Task to carry out: Your answer should be the entries below, reproduced character for character.

------

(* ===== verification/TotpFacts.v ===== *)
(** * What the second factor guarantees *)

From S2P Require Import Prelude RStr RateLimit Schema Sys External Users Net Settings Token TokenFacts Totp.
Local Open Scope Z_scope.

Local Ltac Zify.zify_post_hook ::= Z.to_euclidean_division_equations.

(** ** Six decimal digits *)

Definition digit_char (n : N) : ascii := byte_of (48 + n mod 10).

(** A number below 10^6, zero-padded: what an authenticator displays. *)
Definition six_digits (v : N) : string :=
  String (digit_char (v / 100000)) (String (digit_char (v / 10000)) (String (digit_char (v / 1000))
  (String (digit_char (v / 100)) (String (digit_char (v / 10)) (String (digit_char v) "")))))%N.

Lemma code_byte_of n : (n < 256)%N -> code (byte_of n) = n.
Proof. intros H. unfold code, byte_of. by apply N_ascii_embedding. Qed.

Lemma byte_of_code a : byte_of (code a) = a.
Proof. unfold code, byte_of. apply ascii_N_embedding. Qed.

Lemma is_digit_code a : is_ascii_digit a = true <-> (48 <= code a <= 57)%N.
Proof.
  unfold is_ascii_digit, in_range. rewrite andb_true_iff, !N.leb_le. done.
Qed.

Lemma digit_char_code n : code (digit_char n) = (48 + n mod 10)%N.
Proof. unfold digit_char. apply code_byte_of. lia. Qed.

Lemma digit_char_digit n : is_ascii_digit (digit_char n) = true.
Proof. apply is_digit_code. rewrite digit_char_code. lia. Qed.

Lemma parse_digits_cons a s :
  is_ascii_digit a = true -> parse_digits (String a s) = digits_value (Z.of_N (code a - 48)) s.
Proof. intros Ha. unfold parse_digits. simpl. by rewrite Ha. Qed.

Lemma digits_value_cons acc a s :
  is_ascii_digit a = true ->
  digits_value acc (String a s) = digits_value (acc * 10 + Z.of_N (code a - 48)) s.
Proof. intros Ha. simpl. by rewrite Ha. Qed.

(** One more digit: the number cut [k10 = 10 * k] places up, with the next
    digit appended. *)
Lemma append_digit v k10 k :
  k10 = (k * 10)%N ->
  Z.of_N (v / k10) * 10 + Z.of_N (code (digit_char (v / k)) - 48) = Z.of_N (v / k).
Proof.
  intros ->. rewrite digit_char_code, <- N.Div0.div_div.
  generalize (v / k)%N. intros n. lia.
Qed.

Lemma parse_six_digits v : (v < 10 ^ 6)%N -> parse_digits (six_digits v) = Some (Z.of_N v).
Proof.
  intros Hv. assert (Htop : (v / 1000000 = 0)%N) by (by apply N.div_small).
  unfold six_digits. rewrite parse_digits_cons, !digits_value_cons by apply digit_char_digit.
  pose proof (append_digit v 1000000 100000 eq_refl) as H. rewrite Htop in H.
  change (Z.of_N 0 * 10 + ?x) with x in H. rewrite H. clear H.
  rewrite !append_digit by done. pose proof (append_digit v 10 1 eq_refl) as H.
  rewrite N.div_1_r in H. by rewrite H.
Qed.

------

Answer below:
(* ===== verification/TotpFacts.v ===== *)
(** * What the second factor guarantees *)

From S2P Require Import Prelude RStr RateLimit Schema Sys External Users Net Settings Token TokenFacts Totp.
Local Open Scope Z_scope.

Local Ltac Zify.zify_post_hook ::= Z.to_euclidean_division_equations.

(** ** Six decimal digits *)

Definition digit_char (n : N) : ascii := byte_of (48 + n mod 10).

(** A number below 10^6, zero-padded: what an authenticator displays. *)
Definition six_digits (v : N) : string :=
  String (digit_char (v / 100000)) (String (digit_char (v / 10000)) (String (digit_char (v / 1000))
  (String (digit_char (v / 100)) (String (digit_char (v / 10)) (String (digit_char v) "")))))%N.

Lemma code_byte_of n : (n < 256)%N -> code (byte_of n) = n.
Proof. intros H. unfold code, byte_of. by apply N_ascii_embedding. Qed.

Lemma byte_of_code a : byte_of (code a) = a.
Proof. unfold code, byte_of. apply ascii_N_embedding. Qed.

Lemma is_digit_code a : is_ascii_digit a = true <-> (48 <= code a <= 57)%N.
Proof.
  unfold is_ascii_digit, in_range. rewrite andb_true_iff, !N.leb_le. done.
Qed.

Lemma digit_char_code n : code (digit_char n) = (48 + n mod 10)%N.
Proof. unfold digit_char. apply code_byte_of. lia. Qed.

Lemma digit_char_digit n : is_ascii_digit (digit_char n) = true.
Proof. apply is_digit_code. rewrite digit_char_code. lia. Qed.

Lemma parse_digits_cons a s :
  is_ascii_digit a = true -> parse_digits (String a s) = digits_value (Z.of_N (code a - 48)) s.
Proof. intros Ha. unfold parse_digits. simpl. by rewrite Ha. Qed.

Lemma digits_value_cons acc a s :
  is_ascii_digit a = true ->
  digits_value acc (String a s) = digits_value (acc * 10 + Z.of_N (code a - 48)) s.
Proof. intros Ha. simpl. by rewrite Ha. Qed.

(** One more digit: the number cut [k10 = 10 * k] places up, with the next
    digit appended. *)
Lemma append_digit v k10 k :
  k10 = (k * 10)%N ->
  Z.of_N (v / k10) * 10 + Z.of_N (code (digit_char (v / k)) - 48) = Z.of_N (v / k).
Proof.
  intros ->. rewrite digit_char_code, <- N.Div0.div_div.
  generalize (v / k)%N. intros n. lia.
Qed.

Lemma parse_six_digits v : (v < 10 ^ 6)%N -> parse_digits (six_digits v) = Some (Z.of_N v).
Proof.
  intros Hv. assert (Htop : (v / 1000000 = 0)%N) by (by apply N.div_small).
  unfold six_digits. rewrite parse_digits_cons, !digits_value_cons by apply digit_char_digit.
  pose proof (append_digit v 1000000 100000 eq_refl) as H. rewrite Htop in H.
  change (Z.of_N 0 * 10 + ?x) with x in H. rewrite H. clear H.
  rewrite !append_digit by done. pose proof (append_digit v 10 1 eq_refl) as H.
  rewrite N.div_1_r in H. by rewrite H.
Qed.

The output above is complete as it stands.